§ **INPUT DATA**
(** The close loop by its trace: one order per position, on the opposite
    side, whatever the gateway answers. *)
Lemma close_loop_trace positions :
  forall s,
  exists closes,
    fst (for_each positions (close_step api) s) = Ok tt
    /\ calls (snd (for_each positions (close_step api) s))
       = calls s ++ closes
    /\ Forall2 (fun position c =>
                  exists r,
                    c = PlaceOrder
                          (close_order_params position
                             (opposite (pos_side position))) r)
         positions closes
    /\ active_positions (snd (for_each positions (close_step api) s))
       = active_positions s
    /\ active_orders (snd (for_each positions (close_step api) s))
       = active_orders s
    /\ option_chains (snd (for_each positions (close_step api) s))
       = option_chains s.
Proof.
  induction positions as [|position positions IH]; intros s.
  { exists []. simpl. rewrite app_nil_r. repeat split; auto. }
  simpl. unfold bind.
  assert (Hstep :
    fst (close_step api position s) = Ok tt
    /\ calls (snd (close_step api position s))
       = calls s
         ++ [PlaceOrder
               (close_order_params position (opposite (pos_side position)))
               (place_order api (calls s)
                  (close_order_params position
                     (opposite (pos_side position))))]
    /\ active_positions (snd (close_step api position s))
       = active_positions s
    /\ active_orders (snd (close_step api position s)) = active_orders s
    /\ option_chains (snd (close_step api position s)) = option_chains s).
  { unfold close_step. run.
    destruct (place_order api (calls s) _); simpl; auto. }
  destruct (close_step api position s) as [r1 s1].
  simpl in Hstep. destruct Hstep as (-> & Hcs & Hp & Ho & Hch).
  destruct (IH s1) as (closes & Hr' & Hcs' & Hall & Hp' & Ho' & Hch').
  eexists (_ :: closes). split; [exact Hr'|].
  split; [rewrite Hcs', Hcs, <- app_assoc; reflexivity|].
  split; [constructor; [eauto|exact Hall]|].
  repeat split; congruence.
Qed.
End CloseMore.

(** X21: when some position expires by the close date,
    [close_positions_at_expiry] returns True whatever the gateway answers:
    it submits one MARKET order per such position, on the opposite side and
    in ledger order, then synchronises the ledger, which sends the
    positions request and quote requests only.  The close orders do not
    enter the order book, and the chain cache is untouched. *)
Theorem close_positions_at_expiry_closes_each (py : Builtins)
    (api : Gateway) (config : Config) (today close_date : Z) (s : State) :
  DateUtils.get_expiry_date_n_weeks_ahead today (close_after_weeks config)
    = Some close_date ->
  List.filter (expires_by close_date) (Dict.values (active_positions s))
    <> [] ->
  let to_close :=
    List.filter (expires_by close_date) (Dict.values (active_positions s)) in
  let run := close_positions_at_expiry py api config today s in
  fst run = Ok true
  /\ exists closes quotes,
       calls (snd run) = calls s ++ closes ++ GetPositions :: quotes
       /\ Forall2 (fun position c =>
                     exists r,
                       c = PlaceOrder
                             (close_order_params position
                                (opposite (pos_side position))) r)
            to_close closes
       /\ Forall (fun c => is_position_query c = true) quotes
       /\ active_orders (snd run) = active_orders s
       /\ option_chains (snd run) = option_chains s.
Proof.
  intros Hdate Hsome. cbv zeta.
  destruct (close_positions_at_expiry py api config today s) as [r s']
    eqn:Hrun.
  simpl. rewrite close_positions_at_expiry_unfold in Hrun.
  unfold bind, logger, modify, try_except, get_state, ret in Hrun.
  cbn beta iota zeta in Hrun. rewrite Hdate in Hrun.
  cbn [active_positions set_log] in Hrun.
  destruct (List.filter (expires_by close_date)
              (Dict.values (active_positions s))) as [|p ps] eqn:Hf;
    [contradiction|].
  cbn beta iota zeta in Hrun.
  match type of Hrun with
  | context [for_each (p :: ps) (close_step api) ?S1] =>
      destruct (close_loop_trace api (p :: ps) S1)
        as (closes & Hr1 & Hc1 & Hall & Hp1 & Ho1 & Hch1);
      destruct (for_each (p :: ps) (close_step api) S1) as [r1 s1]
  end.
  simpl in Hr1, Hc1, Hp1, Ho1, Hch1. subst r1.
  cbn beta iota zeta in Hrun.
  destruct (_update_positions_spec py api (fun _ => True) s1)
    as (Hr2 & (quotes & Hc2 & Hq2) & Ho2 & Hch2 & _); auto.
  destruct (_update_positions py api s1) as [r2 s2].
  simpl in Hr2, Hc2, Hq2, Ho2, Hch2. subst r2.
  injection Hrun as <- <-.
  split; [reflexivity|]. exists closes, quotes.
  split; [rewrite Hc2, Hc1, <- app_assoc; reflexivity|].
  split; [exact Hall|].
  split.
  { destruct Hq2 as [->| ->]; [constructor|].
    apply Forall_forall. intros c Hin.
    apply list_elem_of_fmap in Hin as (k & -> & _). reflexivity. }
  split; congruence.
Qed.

§ **YOUR ASSIGNMENT**
Only the lines from the beginning of the material through the line with "unfold close_step. run." should appear in the answer, each copied exactly.

§ **SOLUTION TO THE EXERCISE**
(** The close loop by its trace: one order per position, on the opposite
    side, whatever the gateway answers. *)
Lemma close_loop_trace positions :
  forall s,
  exists closes,
    fst (for_each positions (close_step api) s) = Ok tt
    /\ calls (snd (for_each positions (close_step api) s))
       = calls s ++ closes
    /\ Forall2 (fun position c =>
                  exists r,
                    c = PlaceOrder
                          (close_order_params position
                             (opposite (pos_side position))) r)
         positions closes
    /\ active_positions (snd (for_each positions (close_step api) s))
       = active_positions s
    /\ active_orders (snd (for_each positions (close_step api) s))
       = active_orders s
    /\ option_chains (snd (for_each positions (close_step api) s))
       = option_chains s.
Proof.
  induction positions as [|position positions IH]; intros s.
  { exists []. simpl. rewrite app_nil_r. repeat split; auto. }
  simpl. unfold bind.
  assert (Hstep :
    fst (close_step api position s) = Ok tt
    /\ calls (snd (close_step api position s))
       = calls s
         ++ [PlaceOrder
               (close_order_params position (opposite (pos_side position)))
               (place_order api (calls s)
                  (close_order_params position
                     (opposite (pos_side position))))]
    /\ active_positions (snd (close_step api position s))
       = active_positions s
    /\ active_orders (snd (close_step api position s)) = active_orders s
    /\ option_chains (snd (close_step api position s)) = option_chains s).
  { unfold close_step. run.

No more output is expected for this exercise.